Thursday, July 23, 2009

The Gates Affair

I find myself particularly interested in the story of Henry Louis Gates, Jr., a Harvard professor of history and friend of Barack Obama's who found himself arrested by a Cambridge police officer, after the officer followed up on a neighbor's complaint that two men appeared to be trying to break into a house (a house that turned out to be Gates's house).

There has been some interesting debate on the nature of the case. Was it racial profiling? Was the Cambridge cop at fault? Is race still a factor in policing in America? (duh).

Here's my breakdown of the situation.

1. If I lived in a house in Cambridge, and I lost my key, or my door was stuck, and I were breaking into my own house, I would surely want a neighbor to call the police. That, to me is a sign of a neighborhood in which people care about crime. In contrast, my neighbor in Las Cruces two doors down has been broken into several times and nobody called the police (probably nobody saw). I'd rather have a two-minute discussion with the police than have all of my things stolen.

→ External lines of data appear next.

Lemma create_error_prints_nothing_witness :
  fst (run_create (mkCreateEnv (inr "postgres-operator") None None GoYaml.Unmarshal
                     (fun _ _ => inl (GoError "postgresclusters hippo already exists")))
                  ["hippo"]) = obs0.
Proof.
  apply (create_error_prints_nothing
           (mkCreateEnv (inr "postgres-operator") None None GoYaml.Unmarshal
              (fun _ _ => inl (GoError "postgresclusters hippo already exists")))
           "hippo" _
           (GoError "postgresclusters hippo already exists")).
  vm_compute. reflexivity.
Defined.

(** X7: when the YAML parse of the generated template fails,
    [create postgrescluster] returns that parse error and prints nothing; the
    outcome does not depend on the API server, whose [Create] is not
    reached. *)
Theorem create_parse_error env name ns e :
  c_ConfigNamespace env = inr ns -> c_ToRESTConfig env = None ->
  c_NewForConfig env = None ->
  c_YamlUnmarshal env (cluster_template name) = inl e ->
  run_create env [name] = (obs0, inl e).
Proof.
  intros H1 H2 H3 H4.
  unfold run_create, createClusterRunE, bind, check, lift,
    generateUnstructuredClusterYaml. cbn [nth].
  rewrite H1. cbn [ret]. rewrite H2, H3. cbn [ret]. rewrite H4. reflexivity.
Qed.

Lemma create_parse_error_witness :
  run_create (mkCreateEnv (inr "postgres-operator") None None GoYaml.Unmarshal
                (fun _ obj => inr obj)) ["a:b"]
  = (obs0, inl GoYaml.unmodelled).
Proof.
  apply (create_parse_error _ "a:b" "postgres-operator" GoYaml.unmodelled);
    [reflexivity | reflexivity | reflexivity | vm_compute; reflexivity].
Defined.

Lemma str_length_app (a b : string) :
  String.length (a ++ b) = (String.length a + String.length b)%nat.
Proof. induction a as [|c a IH]; simpl; [reflexivity | now rewrite IH]. Qed.

Lemma substring_app_l (a b : string) (m : nat) :
  substring (String.length a) m (a ++ b) = substring 0 m b.
Proof. induction a as [|c a IH]; simpl; [reflexivity | exact IH]. Qed.

Lemma substring_app_prefix (a b : string) :
  substring 0 (String.length a) (a ++ b) = a.
Proof.
  induction a as [|c a IH]; simpl; [now destruct b | now rewrite IH].
Qed.

Lemma extract_name_template (n : string) :
  GoYaml.extract_name (cluster_template n) = Some n.
Proof.
  unfold GoYaml.extract_name, cluster_template.
  rewrite prefix_app, substring_app_l,
    (substring_long (n ++ template_tail)) by (rewrite !str_length_app; lia).
  rewrite str_length_app.
  replace (String.length n + String.length template_tail
           - String.length template_tail)%nat with (String.length n) by lia.
  rewrite substring_app_l,
    (substring_long template_tail) by lia.
  rewrite String.eqb_refl, substring_app_prefix.
  replace (String.length template_tail <=? String.length n
           + String.length template_tail)%nat with true
    by (symmetry; apply Nat.leb_le; lia).
  reflexivity.
Qed.

(** X8: with yaml.v2's typing of plain scalars, every DNS-1123 label that
    starts with a letter and is not one of yaml.v2's boolean or null words
    (y, yes, true, on, n, no, false, off, null) yields the cluster of the
    template whose [metadata.name] is that string, and [GetName] gives the
    name back. *)
Theorem generate_letter_name n c r :
  n = String c r -> GoYaml.is_lower c = true -> GoYaml.dns_label n = true ->
  existsb (String.eqb n)
    ["y"; "yes"; "true"; "on"; "n"; "no"; "false"; "off"; "null"] = false ->
  generateUnstructuredClusterYaml GoYaml.Unmarshal n
  = inr (GoYaml.cluster_object (YStr n))
  /\ GetName (GoYaml.cluster_object (YStr n)) = n.
Proof.
  intros Hn Hc Hd Hw. split; [|reflexivity].
  unfold generateUnstructuredClusterYaml, GoYaml.Unmarshal.
  rewrite extract_name_template, Hd.
  unfold GoYaml.resolve_plain. cbn [existsb] in Hw |- *.
  apply orb_false_iff in Hw as [Hy Hw]. apply orb_false_iff in Hw as [Hyes Hw].
  apply orb_false_iff in Hw as [Htrue Hw]. apply orb_false_iff in Hw as [Hon Hw].
  apply orb_false_iff in Hw as [Hn' Hw]. apply orb_false_iff in Hw as [Hno Hw].
  apply orb_false_iff in Hw as [Hfalse Hw]. apply orb_false_iff in Hw as [Hoff Hw].
  apply orb_false_iff in Hw as [Hnull _].
  rewrite Hy, Hyes, Htrue, Hon, Hn', Hno, Hfalse, Hoff, Hnull. cbn [orb].
  subst n. cbn [GoYaml.resolve_plain].
  replace (GoFmt.is_digit c) with false; [reflexivity|].
  unfold GoYaml.is_lower, GoFmt.is_digit in *.
  apply andb_prop in Hc as [Hc1 _]. apply Nat.leb_le in Hc1.
  symmetry. apply andb_false_iff. right. apply Nat.leb_gt. lia.
Qed.

Lemma generate_letter_name_witness :
  generateUnstructuredClusterYaml GoYaml.Unmarshal "hippo-2"
  = inr (GoYaml.cluster_object (YStr "hippo-2"))
  /\ GetName (GoYaml.cluster_object (YStr "hippo-2")) = "hippo-2".
Proof.
  apply (generate_letter_name "hippo-2" "h" "ippo-2");
    [reflexivity | reflexivity | vm_compute; reflexivity | vm_compute; reflexivity].
Defined.
(** X1. For a non-negative strength and a window of positive size the warp
    magnitude is never negative and never exceeds [strength / 0.02], that is
    50 times the strength: the [+ 0.02] keeps it bounded at the centre. *)
Theorem warp_bounded (u : PostFS.uniforms) (fc : vec2) :
  0 < Rmin (vx (PostFS.uResolution u)) (vy (PostFS.uResolution u)) ->
  0 <= PostFS.uStrength u ->
  0 <= PostFS.warp u fc <= 50 * PostFS.uStrength u.
Proof.
  intros Hmin Hs.
  pose proof (normalized_distance_nonneg u fc Hmin) as Hdn.
  rewrite <- dnorm_normalized_distance in Hdn.
  unfold PostFS.warp, PostFS.r.
  destruct (Rlt_dec _ _) as [Hlt | _]; [| lra].
  set (dn := PostFS.dnorm u fc) in *. set (r := PostFS.uRadius u) in *.
  destruct (warp_factors dn r Hdn Hlt) as (Ht & Hi).
  cbv zeta. split.
  - apply Rmult_le_pos; [apply Rmult_le_pos |]; lra.
  - assert (PostFS.uStrength u * (1 - dn / r) <= PostFS.uStrength u) by nra.
    assert (0 <= PostFS.uStrength u * (1 - dn / r)) by nra.
    nra.
Qed.

(** X2. Further from the centre the warp is not stronger: of two fragments
    the one with the larger normalized distance has the smaller or equal
    warp (for a non-negative strength); beyond the radius both are 0. *)
Theorem warp_decreases_with_distance (u : PostFS.uniforms) (fc1 fc2 : vec2) :
  0 < Rmin (vx (PostFS.uResolution u)) (vy (PostFS.uResolution u)) ->
  0 <= PostFS.uStrength u ->
  normalized_distance u fc1 <= normalized_distance u fc2 ->
  PostFS.warp u fc2 <= PostFS.warp u fc1.
Proof.
  intros Hmin Hs Hle.
  pose proof (normalized_distance_nonneg u fc1 Hmin) as H1.
  rewrite <- !dnorm_normalized_distance in *.
  unfold PostFS.warp. unfold PostFS.r.
  set (d1 := PostFS.dnorm u fc1) in *. set (d2 := PostFS.dnorm u fc2) in *.
  set (r := PostFS.uRadius u) in *. set (k := PostFS.uStrength u) in *.
  destruct (Rlt_dec d2 r) as [H2 | H2].
  2: { destruct (Rlt_dec d1 r) as [H1' | _]; [| lra].
       destruct (warp_factors d1 r H1 H1') as (Ht & Hi).
       cbv zeta. apply Rmult_le_pos; [apply Rmult_le_pos |]; lra. }
  destruct (Rlt_dec d1 r) as [_ | Hn]; [| lra].
  cbv zeta. assert (Hr : 0 < r) by lra.
  assert (Ht : 0 <= 1 - d2 / r <= 1 - d1 / r).
  { assert (d1 / r <= d2 / r /\ d2 / r < 1); [| lra]. split.
    - apply Rmult_le_compat_r; [apply Rlt_le, Rinv_0_lt_compat, Hr | exact Hle].
    - apply (Rmult_lt_reg_r r); [exact Hr |].
      unfold Rdiv. rewrite Rmult_assoc, Rinv_l by lra. lra. }
  assert (Hi : 0 < 1 / (d2 + 0.02) <= 1 / (d1 + 0.02)).
  { split; [apply Rdiv_lt_0_compat; lra |].
    unfold Rdiv. rewrite !Rmult_1_l. apply Rinv_le_contravar; lra. }
  assert (0 <= k * (1 - d2 / r) <= k * (1 - d1 / r)) by nra.
  nra.
Qed.
(** X9: text comes back as it went.  If the call answers other than zero
    and has left in the output buffer the units [UTF16FromString] makes
    of a string that is well-formed text without NUL byte, followed by
    anything, the dialog function returns that string; every ASCII
    string is such text. *)
Theorem dialog_returns_text (arch : GOARCH) (os : System) (hwnd : Z)
        (title : string) (ff : FileFilter) (dir : string)
        (p : Proc) (ofn : TagOFNA) (s : string) (rs : list rune)
        (junk : list uint16) :
  In (p, ofn) (calls os (GetOpenFileName arch hwnd title ff dir)) \/
  In (p, ofn) (calls os (GetSaveFileName arch hwnd title ff dir)) ->
  ret (os p ofn) <> 0 ->
  s = text rs -> Forall scalar rs -> contains s NUL = false ->
  file (os p ofn) = (fst (syscall.UTF16FromString s) ++ junk)%list ->
  (In (p, ofn) (calls os (GetOpenFileName arch hwnd title ff dir)) ->
   result os (GetOpenFileName arch hwnd title ff dir) = Returned (s, true, None)) /\
  (In (p, ofn) (calls os (GetSaveFileName arch hwnd title ff dir)) ->
   result os (GetSaveFileName arch hwnd title ff dir) = Returned (s, true, None)) /\
  (forall s' : string,
      ascii_only s' = true -> s' = text (bytes s') /\ Forall scalar (bytes s')).
Proof.
  intros _ Hret Es Hrs Hs Hfile.
  assert (syscall.UTF16ToString (file (os p ofn)) = s) as Hdec.
  { rewrite Hfile, UTF16FromString_ok by assumption. cbn [fst].
    rewrite <- app_assoc. cbn [app]. subst s. now apply text_round_trip. }
  apply Z.eqb_neq in Hret.
  split; [|split; [|exact ascii_text]]; intros Hin.
  - apply calls_Open in Hin. destruct Hin as (He & -> & ->).
    unfold result. rewrite GetOpenFileName_spec, He, run_call, Hret, Hdec. reflexivity.
  - apply calls_Save in Hin. destruct Hin as (He & -> & ->).
    unfold result. rewrite GetSaveFileName_spec, He, run_call, Hret, Hdec. reflexivity.
Qed.

Lemma dialog_returns_text_witness :
  In (procGetOpenFileName, passed_ofn GOARCH_amd64 0 "Open" ex_filters "C:\" open_flags)
     (calls os_pick (GetOpenFileName GOARCH_amd64 0 "Open" ex_filters "C:\")) /\
  "C:\a.txt" = text (bytes "C:\a.txt") /\
  result os_pick (GetOpenFileName GOARCH_amd64 0 "Open" ex_filters "C:\")
  = Returned ("C:\a.txt", true, None).
Proof.
  assert (In (procGetOpenFileName,
              passed_ofn GOARCH_amd64 0 "Open" ex_filters "C:\" open_flags)
             (calls os_pick (GetOpenFileName GOARCH_amd64 0 "Open" ex_filters "C:\")))
    as Hin.
  { rewrite (proj1 (calls_ok GOARCH_amd64 os_pick 0 "Open" ex_filters "C:\" eq_refl)).
    left. reflexivity. }
  assert (file (os_pick procGetOpenFileName
                  (passed_ofn GOARCH_amd64 0 "Open" ex_filters "C:\" open_flags))
          = (fst (syscall.UTF16FromString "C:\a.txt") ++ ([66; 0] ++ make 1013))%list)
    as Hfile by (vm_compute; reflexivity).
  destruct (ascii_text "C:\a.txt" eq_refl) as [Etext Hsc].
  destruct (dialog_returns_text GOARCH_amd64 os_pick 0 "Open" ex_filters "C:\"
              procGetOpenFileName
              (passed_ofn GOARCH_amd64 0 "Open" ex_filters "C:\" open_flags)
              "C:\a.txt" (bytes "C:\a.txt") ([66; 0] ++ make 1013)%list
              (or_introl Hin) ltac:(discriminate) Etext Hsc eq_refl Hfile)
    as (Ho & _ & _).
  split; [exact Hin|]. split; [exact Etext | exact (Ho Hin)].
Defined.
Lemma filter_portWrites i f k lv port :
  portCounter i = Some f ->
  filter (fun w => wTarget w = (i, k)) (portWrites lv port)
  = if decide (portLabelValues lv port = k)
    then [WAdd i k (FlexInt.Val (f port))]
    else [].
Proof.
  intros Hc. unfold portWrites. set (pl := portLabelValues lv port).
  rewrite filter_app.
  assert (Hsfp : filter (fun w => wTarget w = (i, k))
                   (if FlexBool.Val (Port.SFPFound port)
                    then [WSet pSFPTemp pl (FlexInt.Val (Port.SFPTemperature port))]
                    else []) = []).
  { apply filter_none. intros w Hw Ht.
    destruct (FlexBool.Val (Port.SFPFound port)); [|inversion Hw].
    apply list_elem_of_singleton in Hw. subst w. cbn in Ht.
    injection Ht as <- _. discriminate. }
  rewrite Hsfp, app_nil_r. clear Hsfp.
  rewrite !filter_cons, filter_nil. cbn [wTarget].
  destruct (decide (pl = k)) as [<-|Hne].
  - destruct i; try discriminate; injection Hc as <-;
      repeat (rewrite decide_False by discriminate);
      rewrite decide_True by reflexivity;
      repeat (rewrite decide_False by discriminate); reflexivity.
  - repeat (rewrite decide_False by congruence). reflexivity.
Qed.

Lemma filter_deviceWrites i f k dev :
  portCounter i = Some f ->
  filter (fun w => wTarget w = (i, k)) (deviceWrites dev)
  = (fun dp : UnifiDevice * Port.t => WAdd i k (FlexInt.Val (f dp.2)))
      <$> filter (fun dp : UnifiDevice * Port.t => portKey dp.1 dp.2 = k)
            ((fun port => (dev, port)) <$> portTable dev).
Proof.
  intros Hc. pose proof (portCounter_level i f Hc) as Hl.
  unfold deviceWrites. rewrite !filter_app.
  rewrite (filter_none _ (baseWrites dev)), app_nil_l.
  2:{ intros w Hw Ht.
      assert (Hx : (i, k) ∈ wTarget <$> baseWrites dev)
        by (apply target_elem_of; eauto).
      apply base_targets in Hx as [Hx _]. congruence. }
  rewrite filter_none, app_nil_l.
  2:{ intros w Hw Ht. destruct dev as [udm|usg|usw|uap]; try (inversion Hw; fail).
      destruct (USWStat.Sw (USW.Stat usw)) as [stat|]; [|inversion Hw].
      assert (Hx : (i, k) ∈ wTarget <$> switchWrites (labelValuesOf (uswAdapter usw)) stat)
        by (apply target_elem_of; eauto).
      apply switch_targets in Hx as [Hx _]. congruence. }
  induction (portTable dev) as [|port ports IH]; [reflexivity|].
  rewrite bind_cons, filter_app, IH, (filter_portWrites i f k _ port Hc).
  rewrite fmap_cons, filter_cons. cbn [fst snd].
  change (portKey dev port) with (portLabelValues (labelValuesOf dev) port).
  destruct (decide (portLabelValues (labelValuesOf dev) port = k)); reflexivity.
Qed.

Lemma filter_allWrites i f k data :
  portCounter i = Some f ->
  filter (fun w => wTarget w = (i, k)) (allWrites data)
  = (fun dp : UnifiDevice * Port.t => WAdd i k (FlexInt.Val (f dp.2)))
      <$> filter (fun dp : UnifiDevice * Port.t => portKey dp.1 dp.2 = k)
            (allPorts data).
Proof.
  intros Hc. unfold allWrites, allPorts.
  induction (All (Devices data)) as [|dev devs IH]; [reflexivity|].
  rewrite !bind_cons, !filter_app, fmap_app, IH,
    (filter_deviceWrites i f k dev Hc).
  reflexivity.
Qed.

Lemma foldl_replay_adds i k (g : UnifiDevice * Port.t -> float) l : forall o,
  foldl replay o ((fun dp => WAdd i k (g dp)) <$> l)
  = match l with
    | [] => o
    | _ => Some (foldl addValue (default zeroValue o) (g <$> l))
    end.
Proof.
  induction l as [|dp l IH]; intros o; [reflexivity|].
  cbn [fmap list_fmap foldl replay]. rewrite IH.
  destruct l; reflexivity.
Qed.

Lemma portCounter_kind i f : portCounter i = Some f -> kind (desc i) = CounterVec.
Proof. destruct i; cbn; congruence. Qed.

(** The counter on whole numbers: it adds 1 where a binary64 sum no longer
    can, and it wraps at 2^64. *)
Lemma addValue_whole_numbers :
  readValue CounterVec (foldl addValue zeroValue [9007199254740992; 1; 1]%float)
  = 9007199254740994%float
  /\ (9007199254740992 + 1 + 1 = 9007199254740992)%float
  /\ readValue CounterVec
       (foldl addValue zeroValue [9223372036854775808; 9223372036854775808]%float)
     = 0%float
  /\ readValue CounterVec (foldl addValue zeroValue [0.5; 2; 0.25]%float)
     = 2.75%float.
Proof. repeat split; vm_compute; reflexivity. Qed.

(** X9. A port counter holds, for each tuple of label values, the readings
    of all the ports of the snapshot that carry this tuple: the readings
    that are whole numbers are summed as unsigned 64-bit integers
    (wrapping at 2^64), the others as floats in the order [Collect]
    visits the ports, and the sample is the sum of the two.  Ports that
    share their label values share one series. *)
Theorem port_counter_sums {Cl} (c : UniFiCollector Cl) :
  collectable (cache c) = true ->
  exists ms c', Collect c = Done (ms, c')
    /\ forall i f k v, portCounter i = Some f ->
         let readings :=
           (fun dp : UnifiDevice * Port.t => FlexInt.Val (f dp.2))
             <$> filter (fun dp : UnifiDevice * Port.t => portKey dp.1 dp.2 = k)
                   (allPorts (cache c)) in
         mkMetric i k v ∈ ms
         <-> readings <> []
             /\ v = (foldl (fun a r => a + r) 0
                       (filter (fun r => integral r = false) readings)
                     + float64
                         (foldr Z.add 0%Z
                            (uint64 <$> filter (fun r => integral r = true) readings)
                          mod 2 ^ 64))%float.
Proof.
  intros Hok. rewrite Collect_spec, Hok. eexists _, _. split; [reflexivity|].
  intros i f k v Hc readings. rewrite elem_of_collectAll.
  cbn [mInstrument mLabelValues mValue]. unfold seriesValue, finalVecs.
  rewrite foldl_applyWrite_replay, emptyVecs_lookup_total, lookup_empty.
  rewrite (filter_allWrites i f k _ Hc), foldl_replay_adds.
  rewrite (portCounter_kind i f Hc). subst readings.
  destruct (filter _ (allPorts (cache c))) as [|dp l].
  - split; [discriminate|]. intros [H _]. contradiction.
  - cbn [default]. rewrite foldl_addValue by (cbn; lia).
    cbn [option_fmap option_map readValue valBits valInt zeroValue].
    rewrite Z.add_0_l. split.
    + intros [= <-]. split; [rewrite fmap_cons; discriminate|reflexivity].
    + intros [_ ->]. reflexivity.
Qed.

Lemma port_counter_sums_witness :
  collectable (cache Odd.twins) = true
  /\ exists ms c', Collect Odd.twins = Done (ms, c')
       /\ mkMetric pRXBytes Odd.keyTwins 100 ∈ ms
       /\ mkMetric pTXPackets Odd.keyTwins 12 ∈ ms.
Proof.
  split; [reflexivity|].
  destruct (port_counter_sums Odd.twins eq_refl) as (ms & c' & E & Hsum).
  exists ms, c'. split; [exact E|]. split.
  - apply (Hsum pRXBytes Port.RxBytes Odd.keyTwins); [reflexivity|].
    split; [vm_compute; discriminate|vm_compute; reflexivity].
  - apply (Hsum pTXPackets Port.TxPackets Odd.keyTwins); [reflexivity|].
    split; [vm_compute; discriminate|vm_compute; reflexivity].
Defined.

(** ** Fields [Collect] does not read *)

Lemma All_forgetUnread d : All (forgetUnread d) = forgetDevice <$> All d.
Proof.
  unfold All, forgetUnread. cbn [UDMs USGs USWs UAPs app].
  rewrite !fmap_app, <- !list_fmap_compose. reflexivity.
Qed.

Lemma deviceWrites_forget dev : deviceWrites (forgetDevice dev) = deviceWrites dev.
Proof.
  destruct dev as [udm|usg|usw|uap]; try reflexivity.
  unfold deviceWrites, baseWrites, deviceKey. cbn.
  unfold udmAdapter_Temperature. cbn.
  destruct (UDM.Temperatures udm); reflexivity.
Qed.

Lemma deviceOK_forget dev : deviceOK (forgetDevice dev) = deviceOK dev.
Proof. destruct dev; reflexivity. Qed.

Lemma forallb_deviceOK_forget (devs : list UnifiDevice) :
  forallb deviceOK (forgetDevice <$> devs) = forallb deviceOK devs.
Proof.
  induction devs as [|dev devs IH]; [reflexivity|].
  cbn. rewrite IH, deviceOK_forget. reflexivity.
Qed.

Lemma bind_deviceWrites_forget (devs : list UnifiDevice) :
  (forgetDevice <$> devs) ≫= deviceWrites = devs ≫= deviceWrites.
Proof.
  induction devs as [|dev devs IH]; [reflexivity|].
  rewrite fmap_cons, !bind_cons, IH, deviceWrites_forget. reflexivity.
Qed.

(** X10. [Collect] never reads the [HasTemperature] flag of a UDM or a
    USW, nor the temperature entries of a UDM after the first, nor the
    names of these entries: with the flags cleared and these entries
    blanked in the cache, the scrape is the same. *)
Theorem Scrape_ignores_HasTemperature {Cl} (c : UniFiCollector Cl) :
  Scrape (mkUniFiCollector (client c)
            (mkUnifiData (Sites (cache c)) (forgetUnread (Devices (cache c)))
               (Clients (cache c)))
            (vecs c))
  = Scrape c.
Proof.
  rewrite !Scrape_spec. unfold collectable, finalVecs, allWrites.
  cbn [cache Devices].
  rewrite All_forgetUnread, forallb_deviceOK_forget, bind_deviceWrites_forget.
  reflexivity.
Qed.

(** ** Rounds of [run] *)

(** X11. While the controller refuses both the probe and the login
    (whatever the client state [P] it goes through), [run] neither
    panics nor touches the cache and the instruments, for any number of
    rounds: the scrapes keep sending the last snapshot. *)
Theorem run_keeps_cache_while_login_fails {Cl} `{UniFiClient Cl}
    (P : Cl -> Prop) (rounds : nat) (c : UniFiCollector Cl) :
  (forall cl, P cl -> (GetSites cl).1.2 <> None /\ P (GetSites cl).2) ->
  (forall cl, P cl -> (Login cl).1 <> None /\ P (Login cl).2) ->
  P (client c) ->
  exists c', run rounds c = Returned None c'
    /\ cache c' = cache c /\ vecs c' = vecs c /\ P (client c')
    /\ Scrape c' = Scrape c.
Proof.
  intros Hprobe Hlogin. revert c.
  induction rounds as [|n IH]; intros c HP.
  - exists c. repeat split. exact HP.
  - cbn [run]. rewrite fetch_unfold.
    destruct (Hprobe _ HP) as [Hp HP0].
    destruct (GetSites (client c)) as [[s0 e0] cl0]. cbn in Hp, HP0.
    destruct e0 as [e0|]; [|congruence].
    destruct (Hlogin _ HP0) as [Hl HP1].
    destruct (Login cl0) as [[err|] cl1]; cbn in Hl, HP1; [|congruence].
    destruct (IH (mkUniFiCollector cl1 (cache c) (vecs c)) HP1)
      as (c' & Hrun & Hc & Hv & HP' & Hs).
    exists c'. split; [exact Hrun|]. cbn in Hc, Hv.
    split; [exact Hc|]. split; [exact Hv|]. split; [exact HP'|].
    rewrite Hs, !Scrape_spec. reflexivity.
Qed.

2. However, I will fully accept that race placed a role in the neighbor's decision to call the police. So did gender, I assume. I'm thinking nobody seeing a short white lady trying to break into a house would make a phone call. So race was implicated from the beginning, but the other option was for the neighbor to do nothing, and I don't like that either.

3. When the policeman showed up, it is unclear which of the people involved started the pissing contest that ensued--Dr. Gates or the policeman. It is legitimate for a policeman to ask to see ID--but if that ID was shown, that should have ended the matter. If it did not, the policeman ought to have been disciplined and never should have arrested Dr. Gates no matter how huffy he was at that point.

4. But it would not surprise me to find out that this did not happen. Dr. Gates is a scholar of African-American studies, fully steeped in the terrible history of infringements of civil rights in this country. Given that the entire episode was all too familiar to him, he may have assumed bad faith on the part of a police officer who is responsible for an equal-opportunity response to home break-ins. I am not ready to assume bad faith yet, because I would hate for the logical conclusion to be that police officers don't respond to reports of crime for fear of being called out as racist.

I thought the most intelligent comment given so far in this affair was that by the mayor of Cambridge, Denise Simmons, who is herself African-American. She said that she is reserving judgement, waiting to talk to all of the parties involved, and determined to find out how the situation went wrong, so that Cambridge can ensure that the breakdown in communication that clearly occurred doesn't happen again. That's a point of view that I happily endorse.